When parents are in a position to help their Quarterlife children with money, clear communication is needed to determine genuine need versus how support might actually hinder the development of self-reliance. There aren’t hard and fast rules for any of this. Quarterlifers who have access to money are often terrified to live on their own or to turndown whatever financial support their parents offer, but they tend to also feel trapped in old dynamics and expectations as they try to Build a new life. (Mixed feelings are a hallmark of the Quarterlife years.) Quarterlifers without access to money, meanwhile, fantasize about having a parent who could help, and they know exactly what they’d ask for and how much they’d need.

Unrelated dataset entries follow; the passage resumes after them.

(** A refresh request below the limit reaches the service. *)
Lemma backend_refresh t n w :
  (32 ≤ String.length t)%nat → 0 < RATE_LIMIT_WINDOW cfg → rl_used token_limit address n w →
  n + 1 ≤ RATE_LIMIT_TOKEN cfg →
  ∃ ctx id w1, counted (rl_key token_limit address) w w1 ∧ rl_used token_limit address (n + 1) w1 ∧
    backend (refresh_request same_origin t) w =
      match run (AuthService.refresh t ctx) w1 with
      | (Resolved r, w') => (Resolved (mkFetched 200 (BJson (refresh_json r))), w')
      | (Rejected e, w') => delivered (Resolved ([], errorHandler e id), w')
      end.
Proof.
  intros Hlen Hwin Hused Hlim.
  destruct (enter_auth "POST" "/auth/refresh" (refresh_request same_origin t) w) as [safety He]; [done|].
  set (rq1 := identified w (with_headers (http_request (refresh_request same_origin t)) safety) <| rq_params := JObj [] |>).
  assert (Hv : run (validate_body refreshSchema rq1) (drawn w) = (Resolved (Next rq1), drawn w)).
  { rewrite run_validate_body. change (rq_body rq1) with (refresh_body t). by rewrite zod_refresh. }
  destruct (run_ip_limit_below token_limit rq1 n (drawn w)) as (sent & w1 & Hr & Hu & Hat); [|done..|].
  { by apply (rl_used_stable _ _ _ w). }
  set (rq2 := rq1 <| rq_sent := sent |>).
  exists (requestContext rq2), (rq_requestId rq2), w1. split; [exact Hat|]. split; [exact Hu|].
  set (out := run (AuthService.refresh t (requestContext rq2)) w1).
  set (h := match out.1 with
            | Resolved r => Done rq2 (mkResponse 200 (refresh_json r))
            | Rejected e => NextErr rq2 e
            end).
  assert (Hchain : run (chain post_refresh rq1) (drawn w) = (Resolved h, out.2)).
  { unfold post_refresh. rewrite (run_chain_cons _ _ _ _ _ _ Hv).
    change (AuthRoutes.limit "token" (RATE_LIMIT_TOKEN cfg)) with (ip_limit token_limit).
    rewrite (run_chain_cons _ _ _ _ _ _ Hr). fold rq2. cbn [chain].
    rewrite run_bind, run_asyncHandler, run_bind. change (jstr (rq_body rq2) "refresh_token") with t.
    fold out. unfold h. by destruct out as [[e|r] w']. }
  unfold backend. cbn [fq_url fq_method refresh_request].
  change (starts_with (baseFor same_origin AuthApi +:+ "/auth/refresh") "/api/v1") with false. cbv beta iota.
  change (baseFor same_origin AuthApi +:+ "/auth/refresh") with "/auth/refresh".
  rewrite (He _ _ (dispatch_refresh _ _ _ _ Hchain ltac:(unfold h; by destruct out.1))).
  unfold h. by destruct out as [[e|r] w'].
Qed.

Whatever the topic of the conversation, any attempts to forge a new dynamic are valuable.
Ultimately, the goal of this kind of communication is to build trust and to transform a relationship originally based in service and dependence to one of mutuality between adults. Relationships between parents and their adult children have to be founded on respect and the attempt, at least, to see the other fully. To make these changes happen, everyone needs to engage and be willing to enter uncharted territory, together.
What has been most helpful for you in shifting dynamics with your parents and/or children? What do you wish could happen?
My Mom took the est training which immediately put us on some new level of communication. We were no longer in the Mother/Daughter roles but as two women who could be straight with one another. This shift was remarkable. But the further shift occurred when she had some cysts removed from her vocal cords and there was a delay in receiving the results of the biopsy. She was upset and imagined she had cancer. My father had been tough and sarcastic with her saying she was being unnecessarily hysterical. I recognized this was his way of dealing with feelings of fear. I called the doctor, gave him hell and demanded a call with results immediately. He complied and she was fine. We both cried from relief as I held her in my arms. She was like a scared little girl. Then I told her to go wash her face, put on some clothes and lipstick and come to dinner with a smile on her face. She listened to me! Then I went downstairs and had a chat with my Dad about his insensitivity to what his wife was going through. He listened to me! When she came down, he hugged her and apologized. That was a day I saw myself as separate and perhaps even more adult than they were. (That was not the first time, but sure was dramatic because of my role as the 'wise parent'!!
Thank you for sharing this Satya.
Being from India, this is a challenge faced by the young adults and the adults in general. Not having separated successfully from our parents, we don't not yet know how to enable our children to be independent adults.
I am a mother myself and it is a work in process as I examine the many ways I may hold my son back and to be open to dialogue within myself and to him so that he can separate and be on his own.